Work instruction — All lines below containing the string "Capabilities" are to be copied.

*** Opening Exercise data ***

(* ===== verification/MetadataRestore.v ===== *)
(** * Restore planning ([rust/src/metadata_restore.rs])

    Which families a filesystem restores natively, which go to a sidecar, and the
    compromises reported. *)

From S2P Require Export MetadataNormalize.

Inductive RestoreError : Type := PlanImpossible.

Module Capabilities.
Record Capabilities : Type := MkCapabilities {
  os : Os.Os;
  set_btime : bool;
  punch_holes : bool;
  hardlink : bool;
  portable_acl : bool;
  native_acl : bool;
  bsd_flags : bool;
  finder_info : bool;
  logical_xattr : bool
}.

Definition for_os (os : Os.Os) : Capabilities :=
  match os with
  | Os.Linux =>
      {| os := os; set_btime := false; punch_holes := true; hardlink := true;
         portable_acl := true; native_acl := true; bsd_flags := false;
         finder_info := false; logical_xattr := true |}
  | Os.Macos =>
      {| os := os; set_btime := true; punch_holes := true; hardlink := true;
         portable_acl := true; native_acl := true; bsd_flags := true;
         finder_info := true; logical_xattr := true |}
  | Os.Mswin =>
      {| os := os; set_btime := true; punch_holes := false; hardlink := true;
         portable_acl := false; native_acl := true; bsd_flags := false;
         finder_info := false; logical_xattr := true |}
  end.
End Capabilities.

Module RestoreActions.
Record RestoreActions : Type := MkRestoreActions {
  logical_xattr : bool;
  raw_xattr : bool;
  raw_xattr_sidecar : bool;
  portable_acl : bool;
  portable_acl_sidecar : bool;
  native_acl : bool;
  native_acl_sidecar : bool;
  mtime_atime : bool;
  btime : bool;
  btime_sidecar : bool;
  bsd_flags : bool;
  bsd_flags_sidecar : bool;
  finder_info : bool;
  finder_info_sidecar : bool;
  punch_holes : bool;
  sparse_sidecar : bool;
  hardlink : bool;
  hardlink_copy : bool
}.

Definition default : RestoreActions :=
  MkRestoreActions false false false false false false false false false
    false false false false false false false false false.

(** Assignments to one field. *)
Definition set_logical_xattr (b : bool) (r : RestoreActions) : RestoreActions :=
  MkRestoreActions b (raw_xattr r) (raw_xattr_sidecar r) (portable_acl r)
    (portable_acl_sidecar r) (native_acl r) (native_acl_sidecar r) (mtime_atime r) (btime r)
    (btime_sidecar r) (bsd_flags r) (bsd_flags_sidecar r) (finder_info r)
    (finder_info_sidecar r) (punch_holes r) (sparse_sidecar r) (hardlink r) (hardlink_copy r).
Definition set_raw_xattr (b : bool) (r : RestoreActions) : RestoreActions :=
  MkRestoreActions (logical_xattr r) b (raw_xattr_sidecar r) (portable_acl r)
    (portable_acl_sidecar r) (native_acl r) (native_acl_sidecar r) (mtime_atime r) (btime r)
    (btime_sidecar r) (bsd_flags r) (bsd_flags_sidecar r) (finder_info r)
    (finder_info_sidecar r) (punch_holes r) (sparse_sidecar r) (hardlink r) (hardlink_copy r).
Definition set_raw_xattr_sidecar (b : bool) (r : RestoreActions) : RestoreActions :=
  MkRestoreActions (logical_xattr r) (raw_xattr r) b (portable_acl r) (portable_acl_sidecar r)
    (native_acl r) (native_acl_sidecar r) (mtime_atime r) (btime r) (btime_sidecar r)
    (bsd_flags r) (bsd_flags_sidecar r) (finder_info r) (finder_info_sidecar r)
    (punch_holes r) (sparse_sidecar r) (hardlink r) (hardlink_copy r).
Definition set_portable_acl (b : bool) (r : RestoreActions) : RestoreActions :=
  MkRestoreActions (logical_xattr r) (raw_xattr r) (raw_xattr_sidecar r) b
    (portable_acl_sidecar r) (native_acl r) (native_acl_sidecar r) (mtime_atime r) (btime r)
    (btime_sidecar r) (bsd_flags r) (bsd_flags_sidecar r) (finder_info r)
    (finder_info_sidecar r) (punch_holes r) (sparse_sidecar r) (hardlink r) (hardlink_copy r).
Definition set_portable_acl_sidecar (b : bool) (r : RestoreActions) : RestoreActions :=
  MkRestoreActions (logical_xattr r) (raw_xattr r) (raw_xattr_sidecar r) (portable_acl r) b
    (native_acl r) (native_acl_sidecar r) (mtime_atime r) (btime r) (btime_sidecar r)
    (bsd_flags r) (bsd_flags_sidecar r) (finder_info r) (finder_info_sidecar r)
    (punch_holes r) (sparse_sidecar r) (hardlink r) (hardlink_copy r).
Definition set_native_acl (b : bool) (r : RestoreActions) : RestoreActions :=
  MkRestoreActions (logical_xattr r) (raw_xattr r) (raw_xattr_sidecar r) (portable_acl r)
    (portable_acl_sidecar r) b (native_acl_sidecar r) (mtime_atime r) (btime r)
    (btime_sidecar r) (bsd_flags r) (bsd_flags_sidecar r) (finder_info r)
    (finder_info_sidecar r) (punch_holes r) (sparse_sidecar r) (hardlink r) (hardlink_copy r).
Definition set_native_acl_sidecar (b : bool) (r : RestoreActions) : RestoreActions :=
  MkRestoreActions (logical_xattr r) (raw_xattr r) (raw_xattr_sidecar r) (portable_acl r)
    (portable_acl_sidecar r) (native_acl r) b (mtime_atime r) (btime r) (btime_sidecar r)
    (bsd_flags r) (bsd_flags_sidecar r) (finder_info r) (finder_info_sidecar r)
    (punch_holes r) (sparse_sidecar r) (hardlink r) (hardlink_copy r).
Definition set_mtime_atime (b : bool) (r : RestoreActions) : RestoreActions :=
  MkRestoreActions (logical_xattr r) (raw_xattr r) (raw_xattr_sidecar r) (portable_acl r)
    (portable_acl_sidecar r) (native_acl r) (native_acl_sidecar r) b (btime r)
    (btime_sidecar r) (bsd_flags r) (bsd_flags_sidecar r) (finder_info r)
    (finder_info_sidecar r) (punch_holes r) (sparse_sidecar r) (hardlink r) (hardlink_copy r).
Definition set_btime (b : bool) (r : RestoreActions) : RestoreActions :=
  MkRestoreActions (logical_xattr r) (raw_xattr r) (raw_xattr_sidecar r) (portable_acl r)
    (portable_acl_sidecar r) (native_acl r) (native_acl_sidecar r) (mtime_atime r) b
    (btime_sidecar r) (bsd_flags r) (bsd_flags_sidecar r) (finder_info r)
    (finder_info_sidecar r) (punch_holes r) (sparse_sidecar r) (hardlink r) (hardlink_copy r).
Definition set_btime_sidecar (b : bool) (r : RestoreActions) : RestoreActions :=
  MkRestoreActions (logical_xattr r) (raw_xattr r) (raw_xattr_sidecar r) (portable_acl r)
    (portable_acl_sidecar r) (native_acl r) (native_acl_sidecar r) (mtime_atime r) (btime r) b
    (bsd_flags r) (bsd_flags_sidecar r) (finder_info r) (finder_info_sidecar r)
    (punch_holes r) (sparse_sidecar r) (hardlink r) (hardlink_copy r).
Definition set_bsd_flags (b : bool) (r : RestoreActions) : RestoreActions :=
  MkRestoreActions (logical_xattr r) (raw_xattr r) (raw_xattr_sidecar r) (portable_acl r)
    (portable_acl_sidecar r) (native_acl r) (native_acl_sidecar r) (mtime_atime r) (btime r)
    (btime_sidecar r) b (bsd_flags_sidecar r) (finder_info r) (finder_info_sidecar r)
    (punch_holes r) (sparse_sidecar r) (hardlink r) (hardlink_copy r).
Definition set_bsd_flags_sidecar (b : bool) (r : RestoreActions) : RestoreActions :=
  MkRestoreActions (logical_xattr r) (raw_xattr r) (raw_xattr_sidecar r) (portable_acl r)
    (portable_acl_sidecar r) (native_acl r) (native_acl_sidecar r) (mtime_atime r) (btime r)
    (btime_sidecar r) (bsd_flags r) b (finder_info r) (finder_info_sidecar r) (punch_holes r)
    (sparse_sidecar r) (hardlink r) (hardlink_copy r).
Definition set_finder_info (b : bool) (r : RestoreActions) : RestoreActions :=
  MkRestoreActions (logical_xattr r) (raw_xattr r) (raw_xattr_sidecar r) (portable_acl r)
    (portable_acl_sidecar r) (native_acl r) (native_acl_sidecar r) (mtime_atime r) (btime r)
    (btime_sidecar r) (bsd_flags r) (bsd_flags_sidecar r) b (finder_info_sidecar r)
    (punch_holes r) (sparse_sidecar r) (hardlink r) (hardlink_copy r).
Definition set_finder_info_sidecar (b : bool) (r : RestoreActions) : RestoreActions :=
  MkRestoreActions (logical_xattr r) (raw_xattr r) (raw_xattr_sidecar r) (portable_acl r)
    (portable_acl_sidecar r) (native_acl r) (native_acl_sidecar r) (mtime_atime r) (btime r)
    (btime_sidecar r) (bsd_flags r) (bsd_flags_sidecar r) (finder_info r) b (punch_holes r)
    (sparse_sidecar r) (hardlink r) (hardlink_copy r).
Definition set_punch_holes (b : bool) (r : RestoreActions) : RestoreActions :=
  MkRestoreActions (logical_xattr r) (raw_xattr r) (raw_xattr_sidecar r) (portable_acl r)
    (portable_acl_sidecar r) (native_acl r) (native_acl_sidecar r) (mtime_atime r) (btime r)
    (btime_sidecar r) (bsd_flags r) (bsd_flags_sidecar r) (finder_info r)
    (finder_info_sidecar r) b (sparse_sidecar r) (hardlink r) (hardlink_copy r).
Definition set_sparse_sidecar (b : bool) (r : RestoreActions) : RestoreActions :=
  MkRestoreActions (logical_xattr r) (raw_xattr r) (raw_xattr_sidecar r) (portable_acl r)
    (portable_acl_sidecar r) (native_acl r) (native_acl_sidecar r) (mtime_atime r) (btime r)
    (btime_sidecar r) (bsd_flags r) (bsd_flags_sidecar r) (finder_info r)
    (finder_info_sidecar r) (punch_holes r) b (hardlink r) (hardlink_copy r).
Definition set_hardlink (b : bool) (r : RestoreActions) : RestoreActions :=
  MkRestoreActions (logical_xattr r) (raw_xattr r) (raw_xattr_sidecar r) (portable_acl r)
    (portable_acl_sidecar r) (native_acl r) (native_acl_sidecar r) (mtime_atime r) (btime r)
    (btime_sidecar r) (bsd_flags r) (bsd_flags_sidecar r) (finder_info r)
    (finder_info_sidecar r) (punch_holes r) (sparse_sidecar r) b (hardlink_copy r).
Definition set_hardlink_copy (b : bool) (r : RestoreActions) : RestoreActions :=
  MkRestoreActions (logical_xattr r) (raw_xattr r) (raw_xattr_sidecar r) (portable_acl r)
    (portable_acl_sidecar r) (native_acl r) (native_acl_sidecar r) (mtime_atime r) (btime r)
    (btime_sidecar r) (bsd_flags r) (bsd_flags_sidecar r) (finder_info r)
    (finder_info_sidecar r) (punch_holes r) (sparse_sidecar r) (hardlink r) b.
End RestoreActions.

*** Closing Exercise data ***

Your response —
Module Capabilities.
Record Capabilities : Type := MkCapabilities {
Definition for_os (os : Os.Os) : Capabilities :=
End Capabilities.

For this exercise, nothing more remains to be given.